- Promotional image
- Episode no.: Season 13 Episode 17
- Directed by: Brian Iles
- Written by: Jaydi Samuels
- Production code: CACX15
- Original air date: May 3, 2015

Guest appearance
- Liam Neeson as himself;

Episode chronology
| ← Previous "Roasted Guy" | Next → "Take My Wife" |
- Family Guy season 13

= Fighting Irish (Family Guy) =

"Fighting Irish" is the seventeenth episode of the thirteenth season of the animated sitcom Family Guy, and the 248th episode overall but it is advertised as the 250th episode. It aired on Fox in the United States on May 3, 2015, and is written by Jaydi Samuels and directed by Brian Iles.

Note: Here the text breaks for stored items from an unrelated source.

Lemma collect_acc models acc :
  fold_left
    (fun available_models m =>
       if bool_decide (lit "generateContent" ∈ supported_generation_methods m)
       then available_models ++
              [{| entry_name := name m;
                  displayName := display_name m;
                  supported_methods := supported_generation_methods m |}]
       else available_models)
    models acc
  = acc ++ map entry_of (filter generates_content models).
Proof.
  revert acc. induction models as [|m rest IH]; intros acc; simpl.
  - now rewrite app_nil_r.
  - rewrite IH, filter_cons. unfold generates_content at 2.
    case_bool_decide as Hm.
    + rewrite decide_True by assumption. simpl. now rewrite <- app_assoc.
    + now rewrite decide_False by assumption.
Qed.

(** When the listing ends without an exception, the answer holds one
    entry for each model that supports "generateContent", in the order of
    the listing, with its name, display name and methods; the other models
    are left out. *)
Theorem list_models_keeps_generating_models key listing :
  key <> [] ->
  raised listing = None ->
  list_available_models (Some key) listing
    = inr (map entry_of (filter generates_content (yielded listing))).
Proof.
  intros Hkey Hend. unfold list_available_models.
  destruct key; [congruence|]. simpl. rewrite Hend.
  unfold collect. now rewrite collect_acc.
Qed.

Lemma list_models_keeps_generating_models_witness :
  list_available_models (Some (lit "secret"))
    {| yielded := [ExtraSamples.flash; ExtraSamples.embedding; ExtraSamples.pro];
       raised := None |}
  = inr [entry_of ExtraSamples.flash; entry_of ExtraSamples.pro].
Proof.
  apply (list_models_keeps_generating_models (lit "secret")
           {| yielded := [ExtraSamples.flash; ExtraSamples.embedding; ExtraSamples.pro];
              raised := None |}).
  - discriminate.
  - reflexivity.
Defined.

(** When the listing raises, the answer is a 500 whose detail ends with
    the exception's text, whatever was listed before it: no partial list
    is returned. *)
Theorem list_models_failure_is_500 key listing e :
  key <> [] ->
  raised listing = Some e ->
  list_available_models (Some key) listing
    = inl {| status_code := 500; detail := lit "Error listing models: " ++ e |}.
Proof.
  intros Hkey Hraise. unfold list_available_models.
  destruct key; [congruence|]. simpl. now rewrite Hraise.
Qed.

Lemma list_models_failure_is_500_witness :
  list_available_models (Some (lit "secret"))
    {| yielded := [ExtraSamples.flash]; raised := Some (lit "deadline exceeded") |}
  = inl {| status_code := 500;
           detail := lit "Error listing models: " ++ lit "deadline exceeded" |}.
Proof.
  apply (list_models_failure_is_500 (lit "secret")
           {| yielded := [ExtraSamples.flash];
              raised := Some (lit "deadline exceeded") |}
           (lit "deadline exceeded")).
  - discriminate.
  - reflexivity.
Defined.

Lemma started_key_not_empty getenv construct key model :
  startup getenv construct = Started key model -> key <> [].
Proof.
  unfold startup. destruct getenv as [[|c k]|]; simpl; try discriminate.
  intros [= <- _]. discriminate.
Qed.

(** In a service that has started, the key check of [list_available_models]
    never fires: its 500 "GEMINI_API_KEY not set." is never the answer. *)
Theorem key_check_is_dead_after_startup getenv construct key model listing :
  startup getenv construct = Started key model ->
  list_available_models (Some key) listing
    <> inl {| status_code := 500; detail := lit "GEMINI_API_KEY not set." |}.
Proof.
  intros Hstart. apply started_key_not_empty in Hstart.
  unfold list_available_models. destruct key; [congruence|]. simpl.
  destruct (raised listing); discriminate.
Qed.

Lemma key_check_is_dead_after_startup_witness :
  list_available_models (Some (lit "secret"))
    {| yielded := []; raised := None |}
  <> inl {| status_code := 500; detail := lit "GEMINI_API_KEY not set." |}.
Proof.
  apply (key_check_is_dead_after_startup (Some (lit "secret"))
           (inl (Exception (lit "no such model"))) (lit "secret") None
           {| yielded := []; raised := None |}).
  reflexivity.
Defined.

End ServiceFacts.

(** ** The shell: what a run shows, posts and keeps *)

Module ShellExtras.
Import Py Shell ShellTrace ShellFacts.

(** *** Equations for the script and the handlers *)

Lemma script_clear inp w :
  clear_chat inp = true ->
  script inp w =
    ({| session := {| messages := []; thinking := thinking (session w) |};
        events := events w ++ [Rerun] |},
     inl RerunException).
Proof. intros H. unfold script. rewrite H. reflexivity. Qed.

Lemma script_no_clear inp w :
  clear_chat inp = false ->
  script inp w =
    let w' := {| session := session w;
                 events := events w ++ displayed (messages (session w)) |} in
    match (if default false (thinking (session w)) then None else chat_input inp) with
    | Some prompt =>
        if truthy prompt then on_prompt (network inp) prompt w' else (w', inr tt)
    | None => (w', inr tt)
    end.
Proof.
  intros H. unfold script. rewrite H.
  unfold mbind, M_bind, mret, M_ret, get_messages, get_thinking.
  rewrite display_eq. cbn [fst snd session events]. unfold displayed.
  destruct (default false (thinking (session w))); [reflexivity|].
  destruct (chat_input inp) as [prompt|]; [|reflexivity].
  destruct (truthy prompt); reflexivity.
Qed.

Lemma on_http_error_eq response w :
  on_http_error response w =
    match error_detail_of response with
    | Some error_detail =>
        ({| session := session w;
            events := events w ++ [http_notice (status_code response) error_detail] |},
         inr tt)
    | None => (w, inl (Exception (lit "object has no attribute 'get'")))
    end.
Proof.
  unfold on_http_error, error_detail_of, http_notice, try_except, response_json.
  unfold mbind, M_bind, mret, M_ret, raise.
  destruct (body_json response) as [j|]; cbn.
  - destruct j; cbn; try reflexivity.
    repeat match goal with |- context [if ?b then _ else _] => destruct b end;
      reflexivity.
  - repeat match goal with |- context [if ?b then _ else _] => destruct b end;
      reflexivity.
Qed.

(** What the clause matching [e] leaves: the session as it was, and the
    trace with what it shows. *)
Lemma handler_shows e w :
  let after := match except_clauses e with
               | Some handler => fst (handler w)
               | None => w
               end in
  session after = session w /\ events after = events w ++ shown e.
Proof.
  destruct e; cbn; try (split; [reflexivity | now rewrite ?app_nil_r]).
  rewrite on_http_error_eq.
  destruct (error_detail_of response);
    cbn; (split; [reflexivity | now rewrite ?app_nil_r]).
Qed.

(** The trace of a submission whose relay call fails with [e]. *)
Lemma on_prompt_failure_events net prompt w e :
  relay_outcome (net (payload_of w prompt)) = inl e ->
  events (fst (on_prompt net prompt w)) =
    events w ++
    [ChatMessageShown user (JString prompt); SpinnerShown;
     Posted (payload_of w prompt)] ++ shown e ++ [Rerun].
Proof.
  intros He. rewrite on_prompt_eq, try_finally_block_eq. cbn [fst events].
  unfold try_except. rewrite shell_try_body_eq. cbn zeta.
  change {| message := prompt; chat_history := chat_history (payload_of w prompt) |}
    with (payload_of w prompt).
  rewrite He, add_user_message_eq. cbn [fst session events messages thinking].
  match goal with
  | |- context [except_clauses e] =>
      match goal with
      | |- events (fst (match except_clauses e with
                        | Some handler => handler ?w2
                        | None => _ end)) ++ _ = _ =>
          pose proof (handler_shows e w2) as [_ Hev]
      end
  end.
  destruct (except_clauses e) as [handler|]; cbn [fst] in *;
    rewrite Hev; cbn [events]; now rewrite <- !app_assoc.
Qed.

Lemma shown_are_notices e : Forall (fun ev => is_notice ev = true) (shown e).
Proof.
  destruct e; cbn; repeat constructor.
  destruct (error_detail_of response); [|constructor].
  apply Forall_singleton. unfold http_notice.
  repeat match goal with |- context [if ?b then _ else _] => destruct b end;
    reflexivity.
Qed.

Lemma notices_are_no_posts evs :
  Forall (fun ev => is_notice ev = true) evs -> filter is_post evs = [].
Proof.
  induction 1 as [|ev evs Hev _ IH]; [reflexivity|].
  rewrite filter_cons, IH. destruct ev; try discriminate; reflexivity.
Qed.

(** *** Clear Chat *)

(** Pressing Clear Chat empties the conversation and reruns at once: the
    run posts nothing, shows nothing else, leaves the busy flag as it is,
    and a prompt submitted in the same run is dropped. *)
Theorem clear_chat_resets_without_network inp w :
  clear_chat inp = true ->
  messages (session (fst (script inp w))) = []
  /\ thinking (session (fst (script inp w))) = thinking (session w)
  /\ events (fst (script inp w)) = events w ++ [Rerun]
  /\ filter is_post (events (fst (script inp w))) = filter is_post (events w)
  /\ snd (script inp w) = inl RerunException.
Proof.
  intros H. rewrite (script_clear inp w H). cbn [fst snd session messages thinking events].
  repeat split. rewrite filter_app. cbn. now rewrite app_nil_r.
Qed.

Lemma clear_chat_resets_witness :
  messages (session (fst (script
     {| clear_chat := true; chat_input := Some (lit "Hello");
        network := ShellSamples.relay_says (ShellSamples.ai_reply "Hi") |}
     {| session := ExtraSamples.one_exchange; events := [] |}))) = [].
Proof.
  apply (clear_chat_resets_without_network
           {| clear_chat := true; chat_input := Some (lit "Hello");
              network := ShellSamples.relay_says (ShellSamples.ai_reply "Hi") |}
           {| session := ExtraSamples.one_exchange; events := [] |}).
  reflexivity.
Defined.

(** *** Runs without a submission *)

(** A run in which nothing is submitted (no prompt, or an empty one)
    shows the stored conversation and stops there: the session is
    unchanged, nothing is posted and no rerun is asked for. *)
Theorem idle_run_only_displays inp w :
  clear_chat inp = false ->
  chat_input inp = None \/ chat_input inp = Some [] ->
  script inp w =
    ({| session := session w;
        events := events w ++ displayed (messages (session w)) |}, inr tt).
Proof.
  intros Hclear Hinput. rewrite script_no_clear by assumption. cbn zeta.
  destruct (default false (thinking (session w))); [reflexivity|].
  destruct Hinput as [-> | ->]; reflexivity.
Qed.

Lemma idle_run_only_displays_witness :
  script {| clear_chat := false; chat_input := Some [];
            network := ShellSamples.relay_raises Timeout |}
         ShellSamples.fresh
  = ({| session := initial; events := [] |}, inr tt).
Proof.
  apply (idle_run_only_displays
           {| clear_chat := false; chat_input := Some [];
              network := ShellSamples.relay_raises Timeout |}
           ShellSamples.fresh).
  - reflexivity.
  - right. reflexivity.
Defined.

(** Unless Clear Chat was pressed, a run first shows every stored turn,
    in order, before anything else. *)
Theorem run_redisplays_conversation inp w :
  clear_chat inp = false ->
  (events w ++ displayed (messages (session w)))
    `prefix_of` events (fst (script inp w)).
Proof.
  intros Hclear. rewrite script_no_clear by assumption. cbn zeta.
  set (w' := {| session := session w;
                events := events w ++ displayed (messages (session w)) |}).
  assert (Hidle : (events w ++ displayed (messages (session w)))
                    `prefix_of` events (fst (w', @inr exn unit tt))).
  { cbn. reflexivity. }
  destruct (default false (thinking (session w))); [exact Hidle|].
  destruct (chat_input inp) as [prompt|]; [|exact Hidle].
  destruct (truthy prompt); [|exact Hidle].
  destruct (on_prompt_events (network inp) prompt w') as [evs ->].
  cbn [events w']. now eexists.
Qed.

In the episode, Peter's friends grow tired of his drunken boasts that he can beat up Irish actor and former amateur boxing champion Liam Neeson; when Neeson finds out, he promises not to beat up Peter if he becomes his personal servant. Meanwhile, Stewie becomes jealous of the attention Lois gives to another boy.

==Plot==
Glenn Quagmire holds his Quagfest to celebrate his 1,000th sexual conquest, which turns out to be with a largemouth bass. After Peter learns that Irish actor Liam Neeson is making a film about a vengeance-seeking Albert Einstein in Waterbury, Connecticut, his repeated drunken boasts about how he can beat Neeson in a fight exhaust the patience of Quagmire, Joe, and Cleveland, who decide to arrange for Peter to prove himself in a battle against Neeson. Peter tries various ways to meet Neeson. His first attempt was to dress as Mrs. Potato Head to lure him out – only to attract Colin Farrell. Then he sets up a fake confession booth, which draws Neeson, who confesses to killing hundreds of wolves and stealing items from 7-Eleven. When Peter states his reason for being there to security, he is arrested. While his friends work to raise his bail money, he is bailed out by Neeson, who is appalled by Peter boasting he can beat him up. Peter hits Neeson with a metal food tray, only to have the tray dented and Neeson uninjured. Before Neeson can take a punch at him, a flinching Peter offers him his services, to which Neeson agrees.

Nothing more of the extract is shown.